Pete's Chocolate & Porter Cake
For the cake:
- 125 g unsalted butter
- 150 g granulated sugar
- 2 tsp vanilla extract
- 2 large eggs
- 225 g plain flour
- 1/2 tsp baking powder
- 1/2 tsp bicarbonate of soda
- 75 g very good, very dark chocolate (I used Willie Harcourt-Cooze Venezualan Black 100% Caranero Superior, which comes in block form)
- 100 g dark muscovado sugar
- 250 ml porter (I used Fuller's London Porter)
For the cream:
- 100 ml extra thick double cream
- 4 tbsp icing sugar
- 3 tbsp porter
- 15 g grated dark eating chocolate
Cream together the butter and sugar. Recipes always tell you to use caster sugar. I never have caster sugar in the cupboard, so I always use granulated. It’s all going to end up in a liquid batter anyway, so it’ll probably dissolve and I can’t be messing about with stocking essentially the same product in slightly different crystal sizes. I actually did this bit by hand (you can see my cake-making fork there in the bowl); I am sure you could use a stand or hand mixer but I’ve always done this bit by hand. It’s part of the cake making ritual, right up there with licking the bowl.
Once that’s done, beat in the eggs one at a time with a spoonful of flour each time. I think adding the flour a bit at a time is supposed to stop the mixture splitting or something, but I don’t really see why it matters. You’re about to beat the hell out of it anyway, which will mix it all back together again. Again though, it’s how my mum told me to make cakes so it’s what I do. By now I’d put down my cake-making fork and let Intergalactic Unicorn (our KitchenAid) do the heavy labour.
Add in the rest of the flour, the bicarb and the baking powder and turn the machine up to high power for a bit, to mix everything in properly.
In a separate bowl, melt the chocolate.
Once it’s all nicely liquid, mix the dark muscovado sugar into the melted chocolate.This seems to be the easiest way of evenly distributing the chocolate and breaking down the lumps you inevitably get in dark sugar; it also creates another bowl to lick clean.

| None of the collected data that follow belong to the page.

(* ===== verification/LibraryWitnesses.v ===== *)
(** * Witnesses for the library files

    The theorems on [zmq.hpp] and [zmq_addon.hpp] applied to in-memory sockets
    and to concrete messages. *)

From stdpp Require Import relations.
From S2P Require Import Prelude Keys CppString SafeQueue MessageHeader Stats Payload ProtoWire Wire Worker.
From S2P Require Import Uuid Multipart MultipartClass Message Handles SocketBase Client QtAdapter Witnesses.
From S2P Require Import Poller Monitor Setup.

(** ** Multipart messages *)

Definition sample_parts : list (list ascii) :=
  [String.list_ascii_of_string "ab"; []; replicate 300 "x"%char].

Lemma multipart_roundtrip_witness :
  exists b, encode true sample_parts = Ok b /\ decode false b = (sample_parts, None).
Proof.
  destruct (multipart_roundtrip true false sample_parts) as [(_ & b & E & _ & D)|(K & _)].
  - vm_compute. done.
  - by exists b.
  - exfalso. apply K. repeat constructor; vm_compute; discriminate.
Defined.

Definition sample_multipart : multipart_t := addstr "second" (pushstr "first" multipart_new).

Lemma multipart_transfer_witness :
  exists s', msend (sample_multipart, idle_socket []) = ((multipart_new, s'), Ok true) /\
    zmq_sent s' = [["first"; "second"]] /\
    exists m' r', mrecv true (multipart_new, idle_socket [("first", ["second"]); ("next", [])]) =
        ((m', r'), Ok true) /\
      multipart_eq m' sample_multipart = true /\ zmq_pending r' = [["next"]].
Proof.
  destruct (multipart_transfer (R := QueueSocket) sample_multipart (idle_socket []))
    as [(s' & E & _ & frames & F & K)|(s' & r & E & Hr & _)]; [reflexivity|discriminate| |].
  - exists s'. split; [exact E|]. vm_compute in E. injection E as <-. split; [reflexivity|].
    vm_compute in F. injection F as <-.
    destruct (K (idle_socket [("first", ["second"]); ("next", [])]) [["next"]] multipart_new true)
      as (m' & r' & E & K1 & _ & K2); [reflexivity|reflexivity|]. by exists m', r'.
  - exfalso. vm_compute in E. injection E as _ <-. by apply Hr.
Defined.

Lemma recv_multipart_n_limit_witness :
  exists m' s', recv_multipart_n (Some 2%Z) true (multipart_new, idle_socket [("a", ["b"; "c"])]) =
      ((m', s'), Throw RUNTIME_ERROR) /\ msg_data <$> m_parts m' = ["a"; "b"].
Proof.
  destruct (recv_multipart_n_limit (idle_socket [("a", ["b"; "c"])]) ["a"; "b"; "c"] [] 2 true)
    as (m' & s' & E & K & _); [reflexivity|reflexivity|].
  exists m', s'. split; [|exact K]. rewrite decide_False in E; [exact E|simpl; lia].
Defined.

(** ** Messages *)

(** Up to four bytes are kept in the message, up to a hundred in a block of a
    heap that holds the bytes and the count of each block. *)
Inductive sample_msg :=
  | Closed
  | Inline (bytes : string)
  | Shared (c : nat).

Notation sample_heap := (gmap nat (string * nat)).

Definition ENOMEM : Z := 12.
Definition EFAULT : Z := 14.

Definition sm_block (t : sample_msg) : option nat := match t with Shared c => Some c | _ => None end.
Definition sm_refs (l : sample_heap) (c : nat) : nat := from_option snd 0 (l !! c).

Definition sm_bytes (l : sample_heap) (t : sample_msg) : string :=
  match t with Closed => "" | Inline b => b | Shared c => from_option fst "" (l !! c) end.

Definition sm_alloc (l : sample_heap) (t : sample_msg) (b : string) : sample_heap * sample_msg * option Z :=
  if decide (slen b <= 4)%Z then (l, Inline b, None)
  else if decide (slen b <= 100)%Z then
    let c := fresh (dom l) in (<[c := (b, 1)]> l, Shared c, None)
  else (l, t, Some ENOMEM).

Definition sm_init_size (l : sample_heap) (t : sample_msg) (n : Z) : sample_heap * sample_msg * option Z :=
  if decide (0 <= n <= 100)%Z
  then sm_alloc l t (String.string_of_list_ascii (replicate (Z.to_nat n) "x"%char))
  else (l, t, Some ENOMEM).

Definition sm_release (l : sample_heap) (t : sample_msg) : sample_heap :=
  match t with
  | Shared c =>
      match l !! c with
      | Some (b, S (S n)) => <[c := (b, S n)]> l
      | Some _ => delete c l
      | None => l
      end
  | _ => l
  end.

Definition sm_retain (l : sample_heap) (t : sample_msg) : sample_heap :=
  match t with
  | Shared c => match l !! c with Some (b, n) => <[c := (b, S n)]> l | None => l end
  | _ => l
  end.

Definition sm_close (l : sample_heap) (t : sample_msg) : sample_heap * sample_msg * option Z :=
  match t with Closed => (l, Closed, Some EFAULT) | _ => (sm_release l t, Closed, None) end.

Definition sm_move (l : sample_heap) (d s : sample_msg) : sample_heap * sample_msg * sample_msg * option Z :=
  match d, s with
  | Closed, _ | _, Closed => (l, d, s, Some EFAULT)
  | _, _ => (sm_release l d, s, Inline "", None)
  end.

Definition sm_copy (l : sample_heap) (d s : sample_msg) : sample_heap * sample_msg * sample_msg * option Z :=
  match d, s with
  | Closed, _ | _, Closed => (l, d, s, Some EFAULT)
  | _, _ => (sm_retain (sm_release l d) s, s, s, None)
  end.

Definition sm_store (l : sample_heap) (t : sample_msg) (b : string) : sample_heap * sample_msg :=
  match t with
  | Closed => (l, t)
  | Inline _ => (l, Inline b)
  | Shared c => (<[c := (b, sm_refs l c)]> l, t)
  end.

Lemma sm_counted l c : (forall c', refers (Some c) c' <= sm_refs l c') -> exists b n, l !! c = Some (b, S n).
Proof.
  intros Hc. specialize (Hc c). unfold refers, sm_refs in Hc. rewrite decide_True in Hc by done.
  destruct (l !! c) as [[b [|n]]|]; simpl in Hc; [lia|eauto|lia].
Qed.

Lemma sm_refers_ne c c' : c <> c' -> refers (Some c) c' = 0.
Proof. intros Hn. unfold refers. by rewrite decide_False by congruence. Qed.

Lemma sm_refers_eq c : refers (Some c) c = 1.
Proof. unfold refers. by rewrite decide_True. Qed.

Lemma sm_alloc_law l t b l' t' rc :
  sm_alloc l t b = (l', t', rc) ->
  (forall u, u <> Closed -> (forall c, refers (sm_block u) c <= sm_refs l c) -> sm_bytes l' u = sm_bytes l u) /\
  match rc with
  | None => t' <> Closed /\ sm_bytes l' t' = b /\ (forall c, sm_block t' = Some c -> sm_refs l c = 0) /\
      (forall c, sm_refs l' c = sm_refs l c + refers (sm_block t') c)
  | Some _ => forall c, sm_refs l' c = sm_refs l c
  end.
Proof.
  unfold sm_alloc. case_decide; [|case_decide].
  - intros [= <- <- <-]. split; [done|]. split_and!; [done|done|done|]. intros c. symmetry. apply Nat.add_0_r.
  - pose proof (is_fresh (dom l)) as Hf. intros [= <- <- <-]. set (c0 := fresh (dom l)) in *.
    apply not_elem_of_dom in Hf. split_and!; try done; simpl.
    + intros [|b'|c] _ Hu; [done|done|]. simpl in *. destruct (sm_counted l c Hu) as (b' & n & E).
      rewrite lookup_insert_ne by congruence. done.
    + by rewrite lookup_insert_eq.
    + intros c [= <-]. unfold sm_refs. by rewrite Hf.
    + intros c. unfold sm_refs. destruct (decide (c0 = c)) as [<-|Hn].
      * by rewrite lookup_insert_eq, Hf, sm_refers_eq.
      * rewrite lookup_insert_ne, sm_refers_ne by done. lia.
  - intros [= <- <- <-]. by split.
Qed.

Add the chocolate sugar goo into the main mixture, along with the beer. Crank the machine back up to full power and give it a thorough whisking until it looks right.It’s tricky to describe quite what you’re looking for – the mixture goes a little lighter in colour, and just gets to this perfect, thick cake batter consistency. Or, if in doubt, just give it a couple of minutes.
And that’s it. Scrape what you can bothered off the whisk, and lick it clean.

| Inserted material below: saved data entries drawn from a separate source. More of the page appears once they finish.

(** ** The state cells *)

Record State := {
  selectedReport : option string;
  fileInfo : option FileInfo.t;
  uploadedFile : option File.t;
  selectedOptions : list string;
  error : string;
  correctedFileUrl : option string;
  amendedSlidesCount : option Z;
  isProcessing : bool
}.

(** The initial values given to [useState]. *)
Definition initialState : State := {|
  selectedReport := None;
  fileInfo := None;
  uploadedFile := None;
  selectedOptions := [];
  error := "";
  correctedFileUrl := None;
  amendedSlidesCount := None;
  isProcessing := false
|}.

(** What a handler does between two [await]s: it calls setters, and
    [alert]. *)
Inductive Action :=
| setSelectedReport (v : option string)
| setFileInfo (v : option FileInfo.t)
| setUploadedFile (v : option File.t)
| setSelectedOptions (v : list string)
| setError (v : string)
| setCorrectedFileUrl (v : option string)
| setAmendedSlidesCount (v : option Z)
| setIsProcessing (v : bool)
| alert (msg : string).

Definition apply (s : State) (a : Action) : State :=
  match a with
  | setSelectedReport v =>
      {| selectedReport := v; fileInfo := fileInfo s; uploadedFile := uploadedFile s;
         selectedOptions := selectedOptions s; error := error s;
         correctedFileUrl := correctedFileUrl s;
         amendedSlidesCount := amendedSlidesCount s; isProcessing := isProcessing s |}
  | setFileInfo v =>
      {| selectedReport := selectedReport s; fileInfo := v; uploadedFile := uploadedFile s;
         selectedOptions := selectedOptions s; error := error s;
         correctedFileUrl := correctedFileUrl s;
         amendedSlidesCount := amendedSlidesCount s; isProcessing := isProcessing s |}
  | setUploadedFile v =>
      {| selectedReport := selectedReport s; fileInfo := fileInfo s; uploadedFile := v;
         selectedOptions := selectedOptions s; error := error s;
         correctedFileUrl := correctedFileUrl s;
         amendedSlidesCount := amendedSlidesCount s; isProcessing := isProcessing s |}
  | setSelectedOptions v =>
      {| selectedReport := selectedReport s; fileInfo := fileInfo s;
         uploadedFile := uploadedFile s;
         selectedOptions := v; error := error s;
         correctedFileUrl := correctedFileUrl s;
         amendedSlidesCount := amendedSlidesCount s; isProcessing := isProcessing s |}
  | setError v =>
      {| selectedReport := selectedReport s; fileInfo := fileInfo s;
         uploadedFile := uploadedFile s;
         selectedOptions := selectedOptions s; error := v;
         correctedFileUrl := correctedFileUrl s;
         amendedSlidesCount := amendedSlidesCount s; isProcessing := isProcessing s |}
  | setCorrectedFileUrl v =>
      {| selectedReport := selectedReport s; fileInfo := fileInfo s;
         uploadedFile := uploadedFile s;
         selectedOptions := selectedOptions s; error := error s;
         correctedFileUrl := v;
         amendedSlidesCount := amendedSlidesCount s; isProcessing := isProcessing s |}
  | setAmendedSlidesCount v =>
      {| selectedReport := selectedReport s; fileInfo := fileInfo s;
         uploadedFile := uploadedFile s;
         selectedOptions := selectedOptions s; error := error s;
         correctedFileUrl := correctedFileUrl s;
         amendedSlidesCount := v; isProcessing := isProcessing s |}
  | setIsProcessing v =>
      {| selectedReport := selectedReport s; fileInfo := fileInfo s;
         uploadedFile := uploadedFile s;
         selectedOptions := selectedOptions s; error := error s;
         correctedFileUrl := correctedFileUrl s;
         amendedSlidesCount := amendedSlidesCount s; isProcessing := v |}
  | alert _ => s
  end.

(** ** Handlers as resumptions

    A handler runs setter calls until it returns or reaches an [await];
    the continuation of an [await] takes how the awaited promise
    settled.  [try]/[catch] is the continuation's case on [Rejected]. *)
Inductive Prog :=
| Return
| Call (a : Action) (k : Prog)
| AwaitArrayBuffer (f : File.t) (k : Js.Settled (list Byte.byte) -> Prog)
| AwaitLoadAsync (data : list Byte.byte) (k : Js.Settled JSZip -> Prog)
| AwaitFetch (url : string) (init : RequestInit) (k : Js.Settled Response -> Prog)
| AwaitJson (r : Response) (k : Js.Settled Json -> Prog).

Declare Scope prog_scope.
Bind Scope prog_scope with Prog.
Notation "a ;; k" := (Call a k)
  (at level 100, k at level 200, right associativity) : prog_scope.
Local Open Scope prog_scope.

(** The archive entries that count as slides. *)
Definition isSlideFile (filename : string) : bool :=
  Js.startsWith filename "ppt/slides/slide" && Js.endsWith filename ".xml".

Definition isPptx (file : File.t) : bool :=
  Js.endsWith (Js.toLowerCase (File.name file)) ".pptx".

Definition isPpt (file : File.t) : bool :=
  Js.endsWith (Js.toLowerCase (File.name file)) ".ppt".

Definition sizeLabel (file : File.t) : string :=
  Js.kilobytesToFixed2 (File.size file) ++ " KB".

(** The [catch] block of [handleFileChange]. *)
Definition handleFileChange_catch : Prog :=
  setError "Failed to read pptx file." ;;
  setFileInfo None ;;
  Return.

Definition handleFileChange (e_target_files : option (list File.t)) : Prog :=
  match Js.optionalFirst e_target_files with
  | None => Return
  | Some file =>
      setUploadedFile (Some file) ;;
      setCorrectedFileUrl None ;;
      setAmendedSlidesCount None ;;
      if negb (isPpt file) && negb (isPptx file) then
        setError "Only .ppt or .pptx files are allowed." ;;
        setFileInfo None ;;
        Return
      else if isPpt file then
        setFileInfo (Some {| FileInfo.name := File.name file;
                             FileInfo.type := "ppt";
                             FileInfo.size := sizeLabel file;
                             FileInfo.slideCount := SlideUnknown |}) ;;
        setError "" ;;
        Return
      else
        AwaitArrayBuffer file (fun r =>
          match r with
          | Js.Rejected _ => handleFileChange_catch
          | Js.Resolved arrayBuffer =>
              AwaitLoadAsync arrayBuffer (fun r =>
                match r with
                | Js.Rejected _ => handleFileChange_catch
                | Js.Resolved zip =>
                    let slideFiles := List.filter isSlideFile (Object_keys (files zip)) in
                    setFileInfo (Some {| FileInfo.name := File.name file;
                                         FileInfo.type := File.type file;
                                         FileInfo.size := sizeLabel file;
                                         FileInfo.slideCount :=
                                           SlideNumber (length slideFiles) |}) ;;
                    setError "" ;;
                    Return
                end)
          end)
  end.

(** [xs.includes(x)] on strings. *)
Definition includes (xs : list string) (x : string) : bool :=
  existsb (String.eqb x) xs.

(** The [finally] and [catch] blocks of [handleStart]. *)
Definition handleStart_finally : Prog :=
  setIsProcessing false ;;
  Return.

Definition handleStart_catch (err : Js.Error) : Prog :=
  setError (Js.orElse (Js.message err) "Error processing the file.") ;;
  handleStart_finally.

(** The message of the [TypeError] that reading [result.fileUrl] throws
    when [result] is [null]; engines word it differently. *)
Definition nullReadError : Js.Error :=
  {| Js.message := Some "Cannot read properties of null (reading 'fileUrl')" |}.

(** The three [formData.append] calls of [handleStart]. *)
Definition processFormData
    (uploadedFile : File.t) (selectedReport : option string)
    (selectedOptions : list string) : FormData :=
  [ ("file", FormFile uploadedFile);
    ("report", FormText (default "" selectedReport));
    ("options", FormJsonStringify selectedOptions) ].

(** Lines 137-149: what [handleStart] does with the parsed body. *)
Definition handleStart_result (result : Json) : Prog :=
  match result with
  | JsonNull => handleStart_catch nullReadError
  | JsonObject result =>
      let rest : Prog :=
        setAmendedSlidesCount (Some (Js.orZero (Result.amendedSlidesCount result))) ;;
        alert "Process completed successfully!" ;;
        handleStart_finally in
      if Js.truthy (Result.fileUrl result) then
        setCorrectedFileUrl (Result.fileUrl result) ;;
        rest
      else if Js.truthy (Result.fileBlob result) then
        rest
      else
        setCorrectedFileUrl None ;;
        rest
  end.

Divide the mixture evenly between two greased and lined 8” cake tins, and lick the bowl clean.
Pop the tins into a preheated oven at 170C for roughly 30 minutes. Don’t overcook them; the cakes want to be a little moist.
When you take them out, leave them in the tins for 10 minutes, then put them out on a cooling rack.
Wait for the cakes to be completely cool before messing about with the cream – otherwise the warmth just makes the cream melt and go everywhere.
Making the cream filling is properly easy. Chuck all the ingredients in a bowl and whisk until good and thick; properly, almost buttery-thick otherwise it will shoot out of the side of the cake when you cut into it.
Use two thirds of the cream filling to sandwich the two halves of the cake together, and the remaining third to spread evenly(ish) over the top.
Finish it off with grated chocolate to look pretty.
above images courtesy of Paul Winch-Furness
When discussing the five finalists, famous pâtissierand chocolatier Paul A Young said of my cake “the porter in this cake was *absolutely* beautiful… really intense, really moist… a cup of tea and a slice of that, a very big slice of that and you’d be on your way.”